Is gRPC faster than WebSocket?
Neither is universally faster - performance depends on your use case. For simple, high-frequency messaging, WebSocket typically has lower latency due to minimal framing overhead. For complex applications with many concurrent streams, gRPC’s HTTP/2 multiplexing and flow control can provide better overall throughput. Binary serialization (Protocol Buffers) performs similarly whether used with gRPC or WebSocket.
Can WebSocket replace gRPC for microservices?
WebSocket can work for microservices, but gRPC offers significant advantages: strongly typed service contracts, automatic code generation in multiple languages, built-in deadlines and cancellation, sophisticated load balancing, and rich ecosystem tooling. Unless you have specific requirements that mandate WebSocket, gRPC is generally the better choice for backend microservices communication.
How do WebSocket and gRPC handle reconnection?

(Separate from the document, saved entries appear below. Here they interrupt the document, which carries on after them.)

(* ===== verification/LocalLimiter.v ===== *)
(** * Process-local admission (src/internal/limits/local.go)

    [LocalLimiter] admits a request across four aggregates (Platform, Tenant,
    Project, Key) or rejects it without consuming anything. The mutex makes every
    method atomic, so a method is a function from the limiter's state to its next
    state and result, and the interleavings of concurrent callers are the
    sequences of such steps. The clock value read by a call is an argument.

    Then: interleavings of the process-local limiter. *)
From Stdlib Require Import ZArith Lia Bool.
From stdpp Require Import base tactics option list strings gmap fin_maps sets relations.
From S2P Require Import Prelude Identifiers LimitPolicy.
(** ** Data *)
Inductive ScopeKind := ScopePlatform | ScopeTenant | ScopeProject | ScopeKey | ScopeKindOther (value : string).
Inductive Resource := ResourceRPM | ResourceTPM | ResourceConcurrency.

#[export] Instance ScopeKind_eq_dec : EqDecision ScopeKind.
Proof. solve_decision. Defined.
#[export] Instance Resource_eq_dec : EqDecision Resource.
Proof. solve_decision. Defined.

Record Scope := { Kind : ScopeKind; TenantID : string; ProjectID : string; KeyID : string }.

#[export] Instance Scope_eq_dec : EqDecision Scope.
Proof. solve_decision. Defined.
Lemma reserveOnce_granted :
  reserveOnce (quiet db clock) input now "" (Some id) 1 =
    (append_entry db2 e, id, Done (buildReserveResult row' r e (ri_Hint input) false 1)).
Proof using Hadm.
  pose proof adm_bounds as Hb. pose proof adm_loaded as Hl. pose proof adm_account as Hsa.
  pose proof adm_reservation as Hsr. pose proof adm_entry as Hse. pose proof adm_event_time as Het.
  destruct Hadm as [Hi Hrow Hk _ Ho Hc Hn He Ha [Hid Hfid] [st Hst] Hslot Hled Hnext].
  unfold reserveOnce, loadExistingReserve, loadBudgetAccount, run. simpl.
  rewrite (find_existsb _ _ _ Hslot).
  2: { intros x. unfold reservation_by_key. intros. prop_hyps. prop_goal; done. }
  simpl. rewrite Hrow. simpl. rewrite Hl, Ho. unfold time_before. rewrite bool_decide_eq_true_2 by done.
  rewrite (proj2 (Z.ltb_ge _ _)) by lia. rewrite (proj2 (Z.ltb_lt _ _)) by lia. simpl.
  rewrite u64_add_small, u64_sub_small by (unfold u64_max, MaximumAmount in *; lia).
  rewrite (proj2 (Z.ltb_ge _ _)) by lia. rewrite (proj2 (Z.ltb_ge _ _)) by lia. simpl.
  unfold signedExactAmount. rewrite (proj2 (Z.ltb_ge _ _)) by lia.
  unfold update_account. rewrite Hrow. unfold reserve_guard. rewrite Ho, bool_decide_eq_true_2, Z.eqb_refl by done.
  rewrite !(proj2 (Z.leb_le _ _)), (proj2 (Z.ltb_lt _ _)) by lia. simpl. fold row'. rewrite Hsa. simpl.
  unfold time_after. rewrite (proj2 (Z.ltb_lt _ _)) by (apply Het). simpl.
  match goal with |- context [insert_reservation ?a ?b] => replace (insert_reservation a b) with (Ok (E := stmt_error) (db2, r)) end.
  2: { unfold insert_reservation. simpl. rewrite Hfid, Hslot, Hst. symmetry. change (scanBudgetReservation _) with (scanBudgetReservation r).
       by rewrite Hsr. }
  match goal with |- context [insert_ledger ?a ?b] =>
    replace (insert_ledger a b) with (Ok (E := stmt_error) (append_entry db2 e, e)) end.
  2: { unfold insert_ledger. simpl. rewrite Hled. symmetry. change (scanBudgetLedger _) with (scanBudgetLedger e).
       by rewrite Hse. }
  done.
Qed.
End progress.

(** ** Settlement amounts *)
Lemma charges_ok_sum charges : forall seen acc,
  (forall c, c ∈ charges -> 0 <= charge_Amount c) -> 0 <= acc <= MaximumAmount -> charges_ok charges seen acc = true ->
  foldl (fun actual c => u64_add actual (charge_Amount c)) acc charges = acc + sum_by charge_Amount charges /\
  acc + sum_by charge_Amount charges <= MaximumAmount /\ 0 <= sum_by charge_Amount charges /\
  NoDup (charge_identity <$> charges) /\ Forall (fun x => x ∉ seen) (charge_identity <$> charges).
Proof.
  induction charges as [|c rest IH]; intros seen acc Hpos Hacc; simpl.
  { intros _. split_and!; try lia; constructor. }
  intros H. prop_hyps. unfold charge_ok in *. prop_hyps.
  assert (0 <= charge_Amount c) by (apply Hpos; left).
  match goal with H : acc <= u64_sub _ _ |- _ => rewrite u64_sub_small in H by (unfold u64_max, MaximumAmount in *; lia) end.
  rewrite u64_add_small in * by (unfold u64_max, MaximumAmount in *; lia).
  destruct (IH (charge_identity c :: seen) (acc + charge_Amount c)) as (-> & ? & ? & Hnd & Hall); [|lia|done|].
  { intros x Hx. apply Hpos. by right. }
  rewrite Forall_forall in Hall. split_and!; try lia.
  - apply NoDup_cons. split; [|done]. intros Hin%Hall. apply Hin. left.
  - apply Forall_cons. split; [done|]. apply Forall_forall. intros x Hx%Hall. set_solver.
Qed.

Lemma ActualMicros_Ok input actual :
  (forall c, c ∈ si_Charges input -> 0 <= charge_Amount c) -> ActualMicros input = Ok actual ->
  actual = sum_by charge_Amount (si_Charges input) /\ 0 <= actual <= MaximumAmount /\
  NoDup (charge_identity <$> si_Charges input).
Proof.
  intros Hpos. unfold ActualMicros. destruct (SettlementInput_Validate input) eqn:Ev; [|done]. intros [= <-].
  unfold SettlementInput_Validate in Ev. prop_hyps.
  match goal with H : charges_ok _ _ _ = true |- _ => apply charges_ok_sum in H as (-> & ? & ? & ? & _) end;
    [|done|unfold MaximumAmount; lia]. split_and!; [lia..|done].
Qed.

Neither protocol provides automatic reconnection at the protocol level - both require application-level reconnection logic. WebSocket exposes connection state through onclose events, while gRPC provides connection state callbacks. Both require implementing exponential backoff, state recovery, and message replay mechanisms in your application code. Many WebSocket and gRPC client libraries offer built-in reconnection helpers.